Since she and Bill alternately talked about "spade work" and referring to Obama's campaign or some aspect of it as a fantasy in an angry diatribe. Then Hillary (at least the perception in some people's minds) diminished the role of Dr. King in the CRM.

Since that time, elected officials are in a real quandary. Because the black electorate has moved strongly in favor of Obama. He did not and cannot kiss the ring of the CRMerati which is just killing Jackson and Sharpton and others.

With regard to his economic advisers, they are adherents of a new school called "behavioral economics." The mystery of it all is that Obama has explained nothing of how this will effect his approach to governance. He was smart to get U of C economists to place their imprimatur on his plan because it is the most respected school (at least to we greedy capitalists) of economics in the world.

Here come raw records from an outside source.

(** X8: in every chain that [mem_chain] returns, the anchor [pos] is the
    reference start of the first seed, and any two consecutive seeds have
    passed the tests of [test_and_merge]: the second does not start before
    the first on the reference, their diagonals differ by at most [w],
    and the gaps behind the first on the query and on the reference are
    below [max_chain_gap].  No order of the seeds is assumed. *)
Theorem mem_chain_shape
    (bwt_smem1 : Z -> list Z -> Z -> Z -> Z -> Z * list bwtintv_t)
    (bwt_sa : Z -> Z) (fuel : nat) (opt : mem_opt_t) (l : Z) (query : list Z)
    (chains : list mem_chain_t) (qs : list fm_query) :
  mem_chain bwt_smem1 bwt_sa fuel opt l query = Some (chains, qs) ->
  forall c, c ∈ chains -> chain_shape opt c.
Proof.
  intros Hrun c Hc.
  pose proof (mem_chain_Forall (fun _ c => chain_shape opt c)
                bwt_smem1 bwt_sa fuel opt l query chains qs) as Hall.
  specialize (fun H1 H2 H3 => Hall H1 H2 H3 Hrun).
  assert (Hok : Forall (chain_shape opt) chains).
  { apply Hall.
    - intros _ c0 _ H. exact H.
    - intros _ t. split; [ reflexivity | split; [ reflexivity | split ] ].
      + reflexivity.
      + intros i x y Hx Hy. destruct i; discriminate.
    - intros _ c0 t (H1 & H2 & H3 & H4).
      destruct (test_and_merge_cases opt c0 t H1 H2) as [->|(last & Hl & Ht & ->)].
      + split; [ exact H1 | split; [ exact H2 | split; [ exact H3 | exact H4 ] ] ].
      + split; [ | split; [ | split ] ]; simpl.
        * rewrite length_app. simpl. lia.
        * lia.
        * rewrite H3. destruct (chn_seeds c0); [ simpl in H1; lia | reflexivity ].
        * intros i x y Hx Hy.
          destruct (decide (S i < length (chn_seeds c0))%nat) as [Hlt|Hge].
          -- rewrite lookup_app_l in Hx by lia. rewrite lookup_app_l in Hy by lia.
             exact (H4 i x y Hx Hy).
          -- assert (Hi : S i = length (chn_seeds c0)).
             { apply lookup_lt_Some in Hy. rewrite length_app in Hy. simpl in Hy. lia. }
             rewrite lookup_app_l in Hx by lia.
             rewrite lookup_app_r in Hy by lia.
             replace (S i - length (chn_seeds c0))%nat with 0%nat in Hy by lia.
             simpl in Hy. injection Hy as <-.
             replace i with (length (chn_seeds c0) - 1)%nat in Hx by lia.
             rewrite Hl in Hx. injection Hx as <-. exact Ht. }
  rewrite Forall_forall in Hok. exact (Hok c Hc).
Qed.

Lemma mem_chain_shape_witness : chain_shape mem_opt_init toy_chain_40.
Proof.
  apply (mem_chain_shape toy_smem1 toy_sa 3 mem_opt_init 40 (replicate 40 0)
           [toy_chain_40] [FmSmem1 0; FmSa 0; FmSmem1 20; FmSa 20]).
  - reflexivity.
  - left.
Defined.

Oh, by the way guys, McCain has no chance of winning the GOP nomination. If Thompson doesn't show up strong in S.C. then Romney will sail to the nomination. McCain has been a consistent republican foil. He was wrong on interrogation, struck up a deal to offer amnesty with Ted Kennedy, another deal to limit free speech with Russ Feingold and opposed the Bush tax cuts just to name a few. New Hampshire is no longer the bellwether it once was because it has become more liberal as folks from Massachusetts have moved there.

markin said...

Good Blog Ren, Markin. What I need today though is not economic wisdom but technical help. How do I put your cite and others onto my links section. I have tried but I cannot seem to make the connection. HELP- Do you think Trotsky could have figured it out himself? I know he would have gone crazy writing on the Internet

Eitan said...

Trotsky was Snowball--or was Snowball Stalin? I'm getting old...

Renegade Eye said...

Eitan: I read 1984 in high school. There still was black and white TV,

CB: McCain is the party's choice. He has the support of something like 5 secretary of states. That means broad ruling class support.

I meet people who support Clinton because of gender. It's time for a woman president they argue. That is true in the abstract. Not time for Clintons again.

Everything but what is important is discussed. Obama has a reactionary program.